* _WHAT YOU HAVE TO DO_: Every record must be copied exactly.

------ INPUT ------

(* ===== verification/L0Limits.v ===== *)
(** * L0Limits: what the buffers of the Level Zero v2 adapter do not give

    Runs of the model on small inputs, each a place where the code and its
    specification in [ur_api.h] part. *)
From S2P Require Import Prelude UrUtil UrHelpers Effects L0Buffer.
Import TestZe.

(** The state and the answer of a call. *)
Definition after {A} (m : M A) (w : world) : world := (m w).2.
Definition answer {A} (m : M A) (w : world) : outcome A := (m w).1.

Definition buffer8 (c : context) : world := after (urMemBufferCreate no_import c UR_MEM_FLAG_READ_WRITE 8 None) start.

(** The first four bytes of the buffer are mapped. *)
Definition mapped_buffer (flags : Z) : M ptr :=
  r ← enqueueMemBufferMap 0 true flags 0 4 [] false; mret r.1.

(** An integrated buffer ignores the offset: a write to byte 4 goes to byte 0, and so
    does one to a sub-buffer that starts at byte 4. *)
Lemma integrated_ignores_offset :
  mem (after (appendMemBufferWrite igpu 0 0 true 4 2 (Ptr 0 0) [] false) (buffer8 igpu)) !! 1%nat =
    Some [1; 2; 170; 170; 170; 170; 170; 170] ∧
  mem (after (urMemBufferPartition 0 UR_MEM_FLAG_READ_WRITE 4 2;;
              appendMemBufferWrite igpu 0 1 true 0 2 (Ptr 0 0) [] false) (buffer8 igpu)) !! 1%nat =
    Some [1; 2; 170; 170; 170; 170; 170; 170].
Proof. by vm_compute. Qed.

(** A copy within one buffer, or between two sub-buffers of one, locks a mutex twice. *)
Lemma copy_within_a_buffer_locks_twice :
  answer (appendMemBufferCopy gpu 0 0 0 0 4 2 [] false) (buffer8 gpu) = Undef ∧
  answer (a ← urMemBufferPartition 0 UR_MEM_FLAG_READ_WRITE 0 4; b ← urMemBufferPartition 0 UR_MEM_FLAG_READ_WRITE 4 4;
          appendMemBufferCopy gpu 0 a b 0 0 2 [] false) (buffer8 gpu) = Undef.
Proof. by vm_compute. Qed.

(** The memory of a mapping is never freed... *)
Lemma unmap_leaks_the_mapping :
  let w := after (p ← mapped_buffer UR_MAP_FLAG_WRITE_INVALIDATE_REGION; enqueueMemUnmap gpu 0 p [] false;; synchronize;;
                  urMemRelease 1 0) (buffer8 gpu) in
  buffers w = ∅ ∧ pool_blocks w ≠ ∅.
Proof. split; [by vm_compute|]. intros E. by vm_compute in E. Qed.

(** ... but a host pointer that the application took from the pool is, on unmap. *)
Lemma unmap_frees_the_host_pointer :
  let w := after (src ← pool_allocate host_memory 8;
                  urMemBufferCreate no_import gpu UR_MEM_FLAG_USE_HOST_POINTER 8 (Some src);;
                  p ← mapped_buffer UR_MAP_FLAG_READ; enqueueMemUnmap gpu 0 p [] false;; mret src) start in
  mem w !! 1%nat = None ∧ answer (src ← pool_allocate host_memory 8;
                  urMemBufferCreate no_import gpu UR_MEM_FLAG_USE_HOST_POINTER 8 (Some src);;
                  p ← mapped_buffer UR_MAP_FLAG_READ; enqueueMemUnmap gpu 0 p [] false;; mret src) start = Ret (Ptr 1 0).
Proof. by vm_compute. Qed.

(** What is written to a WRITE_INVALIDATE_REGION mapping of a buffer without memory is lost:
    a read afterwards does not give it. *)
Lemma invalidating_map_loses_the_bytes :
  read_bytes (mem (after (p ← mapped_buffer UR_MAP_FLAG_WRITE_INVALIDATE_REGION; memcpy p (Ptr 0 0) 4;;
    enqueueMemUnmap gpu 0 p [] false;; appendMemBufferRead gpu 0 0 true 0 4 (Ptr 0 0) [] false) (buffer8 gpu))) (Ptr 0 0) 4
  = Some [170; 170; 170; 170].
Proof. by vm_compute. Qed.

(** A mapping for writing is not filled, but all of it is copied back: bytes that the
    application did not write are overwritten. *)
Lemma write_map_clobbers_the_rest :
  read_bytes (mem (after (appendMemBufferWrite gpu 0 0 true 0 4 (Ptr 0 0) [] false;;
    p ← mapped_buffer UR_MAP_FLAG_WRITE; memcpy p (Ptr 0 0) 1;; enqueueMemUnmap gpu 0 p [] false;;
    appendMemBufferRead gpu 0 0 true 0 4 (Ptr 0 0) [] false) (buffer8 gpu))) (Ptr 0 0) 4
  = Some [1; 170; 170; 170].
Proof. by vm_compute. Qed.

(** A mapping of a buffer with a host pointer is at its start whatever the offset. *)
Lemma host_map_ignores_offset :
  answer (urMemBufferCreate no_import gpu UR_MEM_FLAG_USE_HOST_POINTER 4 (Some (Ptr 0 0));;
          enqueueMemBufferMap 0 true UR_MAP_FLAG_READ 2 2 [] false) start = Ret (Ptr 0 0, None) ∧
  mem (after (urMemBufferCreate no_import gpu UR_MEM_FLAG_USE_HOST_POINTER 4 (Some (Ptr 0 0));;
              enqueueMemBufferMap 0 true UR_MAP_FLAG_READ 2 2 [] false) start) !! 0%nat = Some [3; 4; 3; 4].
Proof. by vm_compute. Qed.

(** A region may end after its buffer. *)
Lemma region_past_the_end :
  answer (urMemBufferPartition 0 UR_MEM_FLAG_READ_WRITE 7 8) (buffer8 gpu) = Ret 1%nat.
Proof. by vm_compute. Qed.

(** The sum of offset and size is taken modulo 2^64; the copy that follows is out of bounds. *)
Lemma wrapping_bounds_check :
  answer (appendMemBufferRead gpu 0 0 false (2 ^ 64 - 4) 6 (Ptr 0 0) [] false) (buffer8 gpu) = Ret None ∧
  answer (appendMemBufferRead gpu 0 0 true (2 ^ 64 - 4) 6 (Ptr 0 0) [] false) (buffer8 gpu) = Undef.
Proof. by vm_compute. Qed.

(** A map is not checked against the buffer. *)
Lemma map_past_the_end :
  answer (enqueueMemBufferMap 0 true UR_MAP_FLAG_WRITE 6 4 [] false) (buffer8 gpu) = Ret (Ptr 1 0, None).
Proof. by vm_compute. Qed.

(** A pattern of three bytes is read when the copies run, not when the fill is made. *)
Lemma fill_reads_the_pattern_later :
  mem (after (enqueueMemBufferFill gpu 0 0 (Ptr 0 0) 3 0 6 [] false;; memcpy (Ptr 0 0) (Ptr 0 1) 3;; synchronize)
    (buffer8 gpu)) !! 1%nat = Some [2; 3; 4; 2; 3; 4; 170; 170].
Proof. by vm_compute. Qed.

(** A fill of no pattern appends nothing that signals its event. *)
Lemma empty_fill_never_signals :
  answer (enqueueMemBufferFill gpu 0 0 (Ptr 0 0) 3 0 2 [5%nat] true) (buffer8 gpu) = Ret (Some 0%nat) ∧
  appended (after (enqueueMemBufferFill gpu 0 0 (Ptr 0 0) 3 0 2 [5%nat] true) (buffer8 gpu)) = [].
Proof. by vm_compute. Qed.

------

* _ANSWER BOX_:
(* ===== verification/L0Limits.v ===== *)
(** * L0Limits: what the buffers of the Level Zero v2 adapter do not give

    Runs of the model on small inputs, each a place where the code and its
    specification in [ur_api.h] part. *)
From S2P Require Import Prelude UrUtil UrHelpers Effects L0Buffer.
Import TestZe.

(** The state and the answer of a call. *)
Definition after {A} (m : M A) (w : world) : world := (m w).2.
Definition answer {A} (m : M A) (w : world) : outcome A := (m w).1.

Definition buffer8 (c : context) : world := after (urMemBufferCreate no_import c UR_MEM_FLAG_READ_WRITE 8 None) start.

(** The first four bytes of the buffer are mapped. *)
Definition mapped_buffer (flags : Z) : M ptr :=
  r ← enqueueMemBufferMap 0 true flags 0 4 [] false; mret r.1.

(** An integrated buffer ignores the offset: a write to byte 4 goes to byte 0, and so
    does one to a sub-buffer that starts at byte 4. *)
Lemma integrated_ignores_offset :
  mem (after (appendMemBufferWrite igpu 0 0 true 4 2 (Ptr 0 0) [] false) (buffer8 igpu)) !! 1%nat =
    Some [1; 2; 170; 170; 170; 170; 170; 170] ∧
  mem (after (urMemBufferPartition 0 UR_MEM_FLAG_READ_WRITE 4 2;;
              appendMemBufferWrite igpu 0 1 true 0 2 (Ptr 0 0) [] false) (buffer8 igpu)) !! 1%nat =
    Some [1; 2; 170; 170; 170; 170; 170; 170].
Proof. by vm_compute. Qed.

(** A copy within one buffer, or between two sub-buffers of one, locks a mutex twice. *)
Lemma copy_within_a_buffer_locks_twice :
  answer (appendMemBufferCopy gpu 0 0 0 0 4 2 [] false) (buffer8 gpu) = Undef ∧
  answer (a ← urMemBufferPartition 0 UR_MEM_FLAG_READ_WRITE 0 4; b ← urMemBufferPartition 0 UR_MEM_FLAG_READ_WRITE 4 4;
          appendMemBufferCopy gpu 0 a b 0 0 2 [] false) (buffer8 gpu) = Undef.
Proof. by vm_compute. Qed.

(** The memory of a mapping is never freed... *)
Lemma unmap_leaks_the_mapping :
  let w := after (p ← mapped_buffer UR_MAP_FLAG_WRITE_INVALIDATE_REGION; enqueueMemUnmap gpu 0 p [] false;; synchronize;;
                  urMemRelease 1 0) (buffer8 gpu) in
  buffers w = ∅ ∧ pool_blocks w ≠ ∅.
Proof. split; [by vm_compute|]. intros E. by vm_compute in E. Qed.

(** ... but a host pointer that the application took from the pool is, on unmap. *)
Lemma unmap_frees_the_host_pointer :
  let w := after (src ← pool_allocate host_memory 8;
                  urMemBufferCreate no_import gpu UR_MEM_FLAG_USE_HOST_POINTER 8 (Some src);;
                  p ← mapped_buffer UR_MAP_FLAG_READ; enqueueMemUnmap gpu 0 p [] false;; mret src) start in
  mem w !! 1%nat = None ∧ answer (src ← pool_allocate host_memory 8;
                  urMemBufferCreate no_import gpu UR_MEM_FLAG_USE_HOST_POINTER 8 (Some src);;
                  p ← mapped_buffer UR_MAP_FLAG_READ; enqueueMemUnmap gpu 0 p [] false;; mret src) start = Ret (Ptr 1 0).
Proof. by vm_compute. Qed.

(** What is written to a WRITE_INVALIDATE_REGION mapping of a buffer without memory is lost:
    a read afterwards does not give it. *)
Lemma invalidating_map_loses_the_bytes :
  read_bytes (mem (after (p ← mapped_buffer UR_MAP_FLAG_WRITE_INVALIDATE_REGION; memcpy p (Ptr 0 0) 4;;
    enqueueMemUnmap gpu 0 p [] false;; appendMemBufferRead gpu 0 0 true 0 4 (Ptr 0 0) [] false) (buffer8 gpu))) (Ptr 0 0) 4
  = Some [170; 170; 170; 170].
Proof. by vm_compute. Qed.

(** A mapping for writing is not filled, but all of it is copied back: bytes that the
    application did not write are overwritten. *)
Lemma write_map_clobbers_the_rest :
  read_bytes (mem (after (appendMemBufferWrite gpu 0 0 true 0 4 (Ptr 0 0) [] false;;
    p ← mapped_buffer UR_MAP_FLAG_WRITE; memcpy p (Ptr 0 0) 1;; enqueueMemUnmap gpu 0 p [] false;;
    appendMemBufferRead gpu 0 0 true 0 4 (Ptr 0 0) [] false) (buffer8 gpu))) (Ptr 0 0) 4
  = Some [1; 170; 170; 170].
Proof. by vm_compute. Qed.

(** A mapping of a buffer with a host pointer is at its start whatever the offset. *)
Lemma host_map_ignores_offset :
  answer (urMemBufferCreate no_import gpu UR_MEM_FLAG_USE_HOST_POINTER 4 (Some (Ptr 0 0));;
          enqueueMemBufferMap 0 true UR_MAP_FLAG_READ 2 2 [] false) start = Ret (Ptr 0 0, None) ∧
  mem (after (urMemBufferCreate no_import gpu UR_MEM_FLAG_USE_HOST_POINTER 4 (Some (Ptr 0 0));;
              enqueueMemBufferMap 0 true UR_MAP_FLAG_READ 2 2 [] false) start) !! 0%nat = Some [3; 4; 3; 4].
Proof. by vm_compute. Qed.

(** A region may end after its buffer. *)
Lemma region_past_the_end :
  answer (urMemBufferPartition 0 UR_MEM_FLAG_READ_WRITE 7 8) (buffer8 gpu) = Ret 1%nat.
Proof. by vm_compute. Qed.

(** The sum of offset and size is taken modulo 2^64; the copy that follows is out of bounds. *)
Lemma wrapping_bounds_check :
  answer (appendMemBufferRead gpu 0 0 false (2 ^ 64 - 4) 6 (Ptr 0 0) [] false) (buffer8 gpu) = Ret None ∧
  answer (appendMemBufferRead gpu 0 0 true (2 ^ 64 - 4) 6 (Ptr 0 0) [] false) (buffer8 gpu) = Undef.
Proof. by vm_compute. Qed.

(** A map is not checked against the buffer. *)
Lemma map_past_the_end :
  answer (enqueueMemBufferMap 0 true UR_MAP_FLAG_WRITE 6 4 [] false) (buffer8 gpu) = Ret (Ptr 1 0, None).
Proof. by vm_compute. Qed.

(** A pattern of three bytes is read when the copies run, not when the fill is made. *)
Lemma fill_reads_the_pattern_later :
  mem (after (enqueueMemBufferFill gpu 0 0 (Ptr 0 0) 3 0 6 [] false;; memcpy (Ptr 0 0) (Ptr 0 1) 3;; synchronize)
    (buffer8 gpu)) !! 1%nat = Some [2; 3; 4; 2; 3; 4; 170; 170].
Proof. by vm_compute. Qed.

(** A fill of no pattern appends nothing that signals its event. *)
Lemma empty_fill_never_signals :
  answer (enqueueMemBufferFill gpu 0 0 (Ptr 0 0) 3 0 2 [5%nat] true) (buffer8 gpu) = Ret (Some 0%nat) ∧
  appended (after (enqueueMemBufferFill gpu 0 0 (Ptr 0 0) 3 0 2 [5%nat] true) (buffer8 gpu)) = [].
Proof. by vm_compute. Qed.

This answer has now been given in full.